DATA PROVIDED Start Marker

(** * Workforce-Compass: the cohort projection engine and the metrics preparer

    A shallow embedding of [core/predictor.py] ([HRPredictor.predict_one_year],
    [HRPredictor.predict_multiple_years]) and of
    [core/data_processor.py] ([DataProcessor.calculate_current_metrics]).

    Python values are modelled as the interpreter has them:
    - [int] is [Z] (unbounded);
    - [float] is the kernel's binary64 [float];
    - [Dict[int, V]] is [gmap Z V], a subscript [d[k]] raises [KeyError] when
      the key is absent;
    - an exception is the [Raise] branch of [result]. *)

From Stdlib Require Import ZArith List Lia String.
From Stdlib Require Import PrimFloat FloatOps SpecFloat.
From stdpp Require Import gmap sorting.

Local Open Scope Z_scope.

(** ** Exceptions and the error monad *)

Inductive exn : Type :=
  | KeyError (k : Z)
  | OverflowError
  | ZeroDivisionError
  | ValueError (msg : string).

Inductive result (A : Type) : Type :=
  | Ok (a : A)
  | Raise (e : exn).
Arguments Ok {A} a.
Arguments Raise {A} e.

#[global] Instance result_ret : MRet result := @Ok.
#[global] Instance result_bind : MBind result := λ A B f m,
  match m with
  | Ok a => f a
  | Raise e => Raise e
  end.
#[global] Instance result_fmap : FMap result := λ A B f m,
  match m with
  | Ok a => Ok (f a)
  | Raise e => Raise e
  end.

(** The message of the only [raise] statement of [predict_one_year]. *)
Definition first_year_message : string :=
  "First year prediction requires current campus and social recruitment age data".
(** The message of [round] on a NaN. *)
Definition nan_message : string := "cannot convert float NaN to integer".

(** ** Numbers *)

(** [float(n)] as the arithmetic operators apply it to an [int] operand that
    meets a [float]: the nearest binary64 (ties to even), [OverflowError]
    when [n] is out of range. *)
Definition float_of_int (n : Z) : result float :=
  match binary_normalize prec emax n 0 false with
  | S754_infinity _ => Raise OverflowError
  | x => Ok (SF2Prim x)
  end.

(** The integer nearest to [(-1)^s * m * 2^e], ties to even. *)
Definition round_half_even (s : bool) (m : positive) (e : Z) : Z :=
  let a :=
    match e with
    | Zneg p =>
        let d := Z.pow_pos 2 p in
        let q := Z.pos m / d in
        let r := Z.pos m mod d in
        match 2 * r ?= d with
        | Lt => q
        | Gt => q + 1
        | Eq => if Z.even q then q else q + 1
        end
    | _ => Z.pos m * 2 ^ e
    end in
  if s then - a else a.

(** [round(x)] with one argument: an [int], ties to even; it raises on
    infinities and NaN. *)
Definition round (x : float) : result Z :=
  match Prim2SF x with
  | S754_zero _ => Ok 0
  | S754_finite s m e => Ok (round_half_even s m e)
  | S754_infinity _ => Raise OverflowError
  | S754_nan => Raise (ValueError nan_message)
  end.

(** [n * x], [x * n], [n - x] and [x / n] for an [int] [n] and a [float] [x]. *)
Definition int_mul_float (n : Z) (x : float) : result float :=
  f ← float_of_int n; Ok (f * x)%float.
Definition float_mul_int (x : float) (n : Z) : result float :=
  f ← float_of_int n; Ok (x * f)%float.
Definition int_sub_float (n : Z) (x : float) : result float :=
  f ← float_of_int n; Ok (f - x)%float.
Definition float_div_int (x : float) (n : Z) : result float :=
  f ← float_of_int n;
  if decide (n = 0) then Raise ZeroDivisionError else Ok (x / f)%float.
(** * GQ-CNN network builder and batched inference (gqcnn/model/tf/network_tf.py)

    A shallow embedding of the TensorFlow implementation of the GQ-CNN
    network class [GQCNNTF]:

    - the computation graph the [_build_*] methods assemble is a value of
      the inductive type [tensor] (TensorFlow builds the graph symbolically,
      so the embedding keeps the nodes the code creates);
    - Python exceptions and attribute mutation are a state-and-error monad:
      the state survives a raised exception, as Python objects do;
    - the class attribute [GQCNNWeights.weights] lives in the process state,
      apart from the instances that reach it through attribute lookup;
    - the process state counts the TensorFlow variables created, those of
      [tf.Variable] and those a [tf.layers.batch_normalization] layer makes
      for itself;
    - [predict] and [featurize] are modelled on the leading (batch) axis of
      their arrays: a row is an abstract value, the per-row arithmetic
      [(x - mean) / std] is a parameter, and numpy's slice assignment keeps
      its broadcasting rule on the leading axis.

    The source is Python 2 ([iteritems], the builtin [reduce]): [/] on ints
    is floor division. *)

From Stdlib Require Import ZArith QArith Qcanon List Ascii String Bool Lia.
From stdpp Require Import base gmap strings list fin_maps.

Set Warnings "-register-all".
Open Scope string_scope.
Open Scope list_scope.
Open Scope Z_scope.

(* ===================================================================== *)
(** * Python: exceptions and mutable state *)
(* ===================================================================== *)

Module Py.

Inductive exn : Type :=
| ValueError (msg : string)
| RuntimeError (msg : string)
| KeyError (key : string)
| IndexError (msg : string)
| AttributeError (attr : string)
| UnboundLocalError (var : string)
| TypeError (msg : string)
| ZeroDivisionError.

(** What running a piece of code gives: a value, a raised exception, or
    [OutOfFuel] when a bounded loop of the model was cut before the
    Python loop ended. *)
Inductive outcome (A : Type) : Type :=
| Ok (a : A)
| Raise (e : exn)
| OutOfFuel.
Arguments Ok {A} a.
Arguments Raise {A} e.
Arguments OutOfFuel {A}.

(** Computations over a mutable state [S]; the state is returned in every
    case, since an exception does not undo earlier mutations. *)
Definition M (S A : Type) : Type := S -> outcome A * S.

Definition ret {S A} (a : A) : M S A := fun s => (Ok a, s).

Definition bind {S A B} (c : M S A) (k : A -> M S B) : M S B :=
  fun s =>
    match c s with
    | (Ok a, s') => k a s'
    | (Raise e, s') => (Raise e, s')
    | (OutOfFuel, s') => (OutOfFuel, s')
    end.

Definition raise {S A} (e : exn) : M S A := fun s => (Raise e, s).
Definition get {S} : M S S := fun s => (Ok s, s).
Definition gets {S A} (f : S -> A) : M S A := fun s => (Ok (f s), s).
Definition modify {S} (f : S -> S) : M S unit := fun s => (Ok tt, f s).

(** [d[key]] on a dict: [KeyError] when the key is absent. *)
Definition getitem {S A} (d : gmap string A) (key : string) : M S A :=
  match d !! key with
  | Some a => ret a
  | None => raise (KeyError key)
  end.

(** Python 2 [a / b] on ints. *)
Definition int_div {S} (a b : Z) : M S Z :=
  if (b =? 0)%Z then raise ZeroDivisionError else ret (a / b)%Z.

(** [sub in s] on strings. *)
Fixpoint occurs_in (sub s : string) : bool :=
  String.prefix sub s ||
  match s with
  | EmptyString => false
  | String _ rest => occurs_in sub rest
  end.

End Py.
Import Py.

Declare Scope py_scope.
Delimit Scope py_scope with py.
Notation "'let*' x ':=' c 'in' k" := (bind c (fun x => k))
  (at level 10, x name, c at level 100, k at level 200) : py_scope.
Notation "'let*' ' p ':=' c 'in' k" := (bind c (fun x => match x with p => k end))
  (at level 10, p pattern, c at level 100, k at level 200) : py_scope.
Notation "c1 ;;; c2" := (bind c1 (fun _ => c2))
  (at level 100, c2 at level 200, right associativity) : py_scope.
Open Scope py_scope.

(* ===================================================================== *)
(** * The TensorFlow graph *)
(* ===================================================================== *)

Module TF.

Inductive padding : Type := SAME | VALID.
(** * TaskOff: action model, countdown scheduler and action executor

    A shallow embedding of the TaskOff core:
    - [Py]: the Python values the program handles (parsed JSON, action
      parameters), exceptions, and the builtins the code relies on;
    - [ActionModel]: [src/models/action.py];
    - [Scheduler]: [src/core/scheduler.py];
    - [Executor]: [src/automation/executor.py] and the text-delivery
      functions of [src/automation/keyboard_control.py].
    The theorems about them follow the definitions. *)

From Stdlib Require Import ZArith NArith List Ascii String Lia.
From Stdlib Require Import Floats.SpecFloat.
From stdpp Require Import base numbers list strings pretty.

Set Warnings "-register-all".
Local Open Scope Z_scope.

(** ** Python values *)
Module Py.

(** A Python [str] is a sequence of Unicode code points. *)
Definition pystr := list N.

(** An ASCII literal as a Python string. *)
Definition py (s : string) : pystr :=
  map (fun c => N_of_ascii c) (list_ascii_of_string s).

(** [==] on two strings. *)
Fixpoint pystr_eqb (s t : pystr) : bool :=
  match s, t with
  | [], [] => true
  | c :: s', d :: t' => N.eqb c d && pystr_eqb s' t'
  | _, _ => false
  end.

(** The exceptions that the modelled code can meet.  [DriverError]
    stands for whatever an external call (pyautogui, pyperclip,
    [time.sleep]) raises. *)
Inductive exn : Type :=
| AttributeError
| KeyError
| ValueError
| TypeError
| DriverError.

(** A computation that returns or raises. *)
Inductive result (A : Type) : Type :=
| Ok (a : A)
| Raise (e : exn).
Arguments Ok {A} a.
Arguments Raise {A} e.

Definition bind {A B} (r : result A) (k : A -> result B) : result B :=
  match r with
  | Ok a => k a
  | Raise e => Raise e
  end.

Notation "'let*' x ':=' e 'in' k" := (bind e (fun x => k))
  (at level 10, x name, e at level 100, k at level 200).

(** The values found in parsed JSON and in action parameters. A [dict]
    keeps its entries in insertion order; its keys are strings. *)
Inductive pyval : Type :=
| PNone
| PBool (b : bool)
| PInt (z : Z)
| PFloat (f : spec_float)
| PStr (s : pystr)
| PList (l : list pyval)
| PDict (d : list (pystr * pyval)).

(** Truth value testing ([if v], [not v]). *)
Definition truthy (v : pyval) : bool :=
  match v with
  | PNone => false
  | PBool b => b
  | PInt z => negb (Z.eqb z 0)
  | PFloat f => negb (SFeqb f (S754_zero false))
  | PStr s => match s with [] => false | _ => true end
  | PList l => match l with [] => false | _ => true end
  | PDict d => match d with [] => false | _ => true end
  end.

(** [v == s] for a string [s]: a string equals strings only. *)
Definition eq_str (v : pyval) (s : pystr) : bool :=
  match v with
  | PStr t => pystr_eqb t s
  | _ => false
  end.

(** [d[k]] as an option, on the entries of a dict. *)
Fixpoint lookup (d : list (pystr * pyval)) (k : pystr) : option pyval :=
  match d with
  | [] => None
  | (k', v) :: d' => if pystr_eqb k' k then Some v else lookup d' k
  end.

(** [v.get(k, default)]: only a dict has the method. *)
Definition get (v : pyval) (k : pystr) (default : pyval) : result pyval :=
  match v with
  | PDict d => Ok (match lookup d k with Some x => x | None => default end)
  | _ => Raise AttributeError
  end.

(** [v[k]] for a string [k]: a dict is searched, no other value takes
    a string subscript. *)
Definition subscript (v : pyval) (k : pystr) : result pyval :=
  match v with
  | PDict d =>
      match lookup d k with
      | Some x => Ok x
      | None => Raise KeyError
      end
  | _ => Raise TypeError
  end.
(** The characters such a token starts with. *)
Definition is_num_start (c : ascii) : bool :=
  is_digit c || contains [c] (chars "-NI").

(** The longest prefix in a class, and the rest. *)
Fixpoint span (p : ascii -> bool) (s : str) : str * str :=
  match s with
  | c :: s' => if p c then let '(a, b) := span p s' in (c :: a, b)
               else ([], s)
  | [] => ([], [])
  end.

Definition unhex (c : ascii) : option nat :=
  let n := code c in
  if (48 <=? n) && (n <=? 57) then Some (n - 48)
  else if (97 <=? n) && (n <=? 102) then Some (n - 87)
  else if (65 <=? n) && (n <=? 70) then Some (n - 55)
  else None.

(** The code point of [\uXXXX], when it is one of a character of the
    model. *)
Definition unescape_u (h1 h2 h3 h4 : ascii) : option ascii :=
  match unhex h1, unhex h2, unhex h3, unhex h4 with
  | Some a, Some b, Some c, Some d =>
      let n := a * 4096 + b * 256 + c * 16 + d in
      if n <? 256 then Some (ascii_of_nat n) else None
  | _, _, _, _ => None
  end.

Definition cons_char (c : ascii) (r : option (str * str))
  : option (str * str) :=
  match r with
  | Some (s, rest) => Some (c :: s, rest)
  | None => None
  end.

(** The characters of a string and the text after its closing quote; the
    opening quote has been read. *)
Fixpoint parse_chars (s : str) : option (str * str) :=
  match s with
  | [] => None
  | c :: s1 =>
      if Ascii.eqb c DQ then Some ([], s1)
      else if Ascii.eqb c BSL then
        match s1 with
        | e :: s2 =>
            if Ascii.eqb e DQ then cons_char DQ (parse_chars s2)
            else if Ascii.eqb e BSL then cons_char BSL (parse_chars s2)
            else if Ascii.eqb e "/"%char
            then cons_char "/"%char (parse_chars s2)
            else if Ascii.eqb e "n"%char then cons_char NL (parse_chars s2)
            else if Ascii.eqb e "r"%char then cons_char CR (parse_chars s2)
            else if Ascii.eqb e "t"%char
            then cons_char "009"%char (parse_chars s2)
            else if Ascii.eqb e "b"%char
            then cons_char "008"%char (parse_chars s2)
            else if Ascii.eqb e "f"%char
            then cons_char "012"%char (parse_chars s2)
            else if Ascii.eqb e "u"%char then
              match s2 with
              | h1 :: h2 :: h3 :: h4 :: s6 =>
                  match unescape_u h1 h2 h3 h4 with
                  | Some x => cons_char x (parse_chars s6)
                  | None => None
                  end
              | _ => None
              end
            else None
        | [] => None
        end
      else if 32 <=? code c then cons_char c (parse_chars s1)
      else None
  end.

(** A number: an integer when the token reads as one, a float otherwise. *)
Definition parse_number (s : str) : option (pyval pyfloat * str) :=
  let '(token, rest) := span is_num_char s in
  match int_of_str token with
  | Some z => Some (PInt z, rest)
  | None =>
      match float_of_str token with
      | Some x => Some (PFloat x, rest)
      | None => None
      end
  end.

(** A value and the text after it.  [parse_elems] reads the elements of
    an array after the first bracket, [parse_members] the members of an
    object after the first brace, up to the closing one. *)
Fixpoint parse_value (fuel : nat) (s : str)
  : option (pyval pyfloat * str) :=
  match fuel with
  | 0 => None
  | S fuel' =>
      match s with
      | [] => None
      | c :: s1 =>
          if Ascii.eqb c DQ then
            match parse_chars s1 with
            | Some (w, rest) => Some (PStr w, rest)
            | None => None
            end
          else if Ascii.eqb c "["%char then
            match skip_ws s1 with
            | c1 :: s2 =>
                if Ascii.eqb c1 "]"%char then Some (PList [], s2)
                else match parse_elems fuel' (c1 :: s2) with
                     | Some (l, rest) => Some (PList l, rest)
                     | None => None
                     end
            | [] => None
            end
          else if Ascii.eqb c "{"%char then
            match skip_ws s1 with
            | c1 :: s2 =>
                if Ascii.eqb c1 "}"%char then Some (PDict [], s2)
                else match parse_members fuel' (c1 :: s2) with
                     | Some (d, rest) => Some (PDict d, rest)
                     | None => None
                     end
            | [] => None
            end
          else if starts_with (chars "null") s
          then Some (PNone, skipn 4 s)
          else if is_num_start c then parse_number s
          else None
      end
  end
with parse_elems (fuel : nat) (s : str)
  : option (list (pyval pyfloat) * str) :=
  match fuel with
  | 0 => None
  | S fuel' =>
      match parse_value fuel' s with
      | Some (v, rest) =>
          match skip_ws rest with
          | c :: s1 =>
              if Ascii.eqb c ","%char then
                match parse_elems fuel' (skip_ws s1) with
                | Some (l, rest') => Some (v :: l, rest')
                | None => None
                end
              else if Ascii.eqb c "]"%char then Some ([v], s1)
              else None
          | [] => None
          end
      | None => None
      end
  end
with parse_members (fuel : nat) (s : str)
  : option (list (str * pyval pyfloat) * str) :=
  match fuel with
  | 0 => None
  | S fuel' =>
      match s with
      | c :: s1 =>
          if Ascii.eqb c DQ then
            match parse_chars s1 with
            | Some (k, rest) =>
                match skip_ws rest with
                | c1 :: s2 =>
                    if Ascii.eqb c1 ":"%char then
                      match parse_value fuel' (skip_ws s2) with
                      | Some (v, rest') =>
                          match skip_ws rest' with
                          | c2 :: s3 =>
                              if Ascii.eqb c2 ","%char then
                                match parse_members fuel' (skip_ws s3) with
                                | Some (d, rest'') =>
                                    Some ((k, v) :: d, rest'')
                                | None => None
                                end
                              else if Ascii.eqb c2 "}"%char
                              then Some ([(k, v)], s3)
                              else None
                          | [] => None
                          end
                      | None => None
                      end
                    else None
                | [] => None
                end
            | None => None
            end
          else None
      | [] => None
      end
  end.

(** [json.loads(line)]: one value, white space around it, nothing more. *)
Definition loads (line : str) : option (pyval pyfloat) :=
  match parse_value (S (length line)) (skip_ws line) with
  | Some (v, rest) =>
      match skip_ws rest with
      | [] => Some v
      | _ :: _ => None
      end
  | None => None
  end.

(** Reading the file back: every line through [json.loads]. *)
Definition read_jsonl (content : str) : list (option (pyval pyfloat)) :=
  map loads (lines_of content).

(** The keys of a record. *)
Definition keys_of (v : pyval pyfloat) : option (list str) :=
  match v with
  | PDict d => Some (map fst d)
  | _ => None
  end.

(** What the text after a number has to begin with for the number to end
    there: nothing, or a character that no number has. *)
Definition delimited (rest : str) : Prop := stops is_num_char rest.

End Reader.

Arguments loads {pyfloat} float_of_str line.
Arguments read_jsonl {pyfloat} float_of_str content.
Arguments parse_value {pyfloat} float_of_str fuel s.
Arguments parse_elems {pyfloat} float_of_str fuel s.
Arguments parse_members {pyfloat} float_of_str fuel s.
Arguments parse_number {pyfloat} float_of_str s.

(** The text of a member of an object. *)
Definition member_text (pyfloat : Type) (float_repr : pyfloat -> str)
           (kv : str * pyval pyfloat) : str :=
  let '(k, v) := kv in encode_str k ++ chars ": " ++ dumps float_repr v.

(** The text of a value, followed by text that no number runs into, reads
    back as the value and leaves that text. *)
Definition reads_back (pyfloat : Type) (float_repr : pyfloat -> str)
           (float_of_str : str -> option pyfloat) (v : pyval pyfloat)
  : Prop :=
  forall fuel rest,
    length (dumps float_repr v) <= fuel -> delimited rest ->
    parse_value float_of_str fuel (dumps float_repr v ++ rest)
    = Some (v, rest).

DATA PROVIDED End Marker

- _WHAT IS BEING ASKED_: Write out exactly those lines of the records above that lie from the one with "Definition delimited (rest" through the last line, including both.

- _TASK RESULT_:
Definition delimited (rest : str) : Prop := stops is_num_char rest.

End Reader.

Arguments loads {pyfloat} float_of_str line.
Arguments read_jsonl {pyfloat} float_of_str content.
Arguments parse_value {pyfloat} float_of_str fuel s.
Arguments parse_elems {pyfloat} float_of_str fuel s.
Arguments parse_members {pyfloat} float_of_str fuel s.
Arguments parse_number {pyfloat} float_of_str s.

(** The text of a member of an object. *)
Definition member_text (pyfloat : Type) (float_repr : pyfloat -> str)
           (kv : str * pyval pyfloat) : str :=
  let '(k, v) := kv in encode_str k ++ chars ": " ++ dumps float_repr v.

(** The text of a value, followed by text that no number runs into, reads
    back as the value and leaves that text. *)
Definition reads_back (pyfloat : Type) (float_repr : pyfloat -> str)
           (float_of_str : str -> option pyfloat) (v : pyval pyfloat)
  : Prop :=
  forall fuel rest,
    length (dumps float_repr v) <= fuel -> delimited rest ->
    parse_value float_of_str fuel (dumps float_repr v ++ rest)
    = Some (v, rest).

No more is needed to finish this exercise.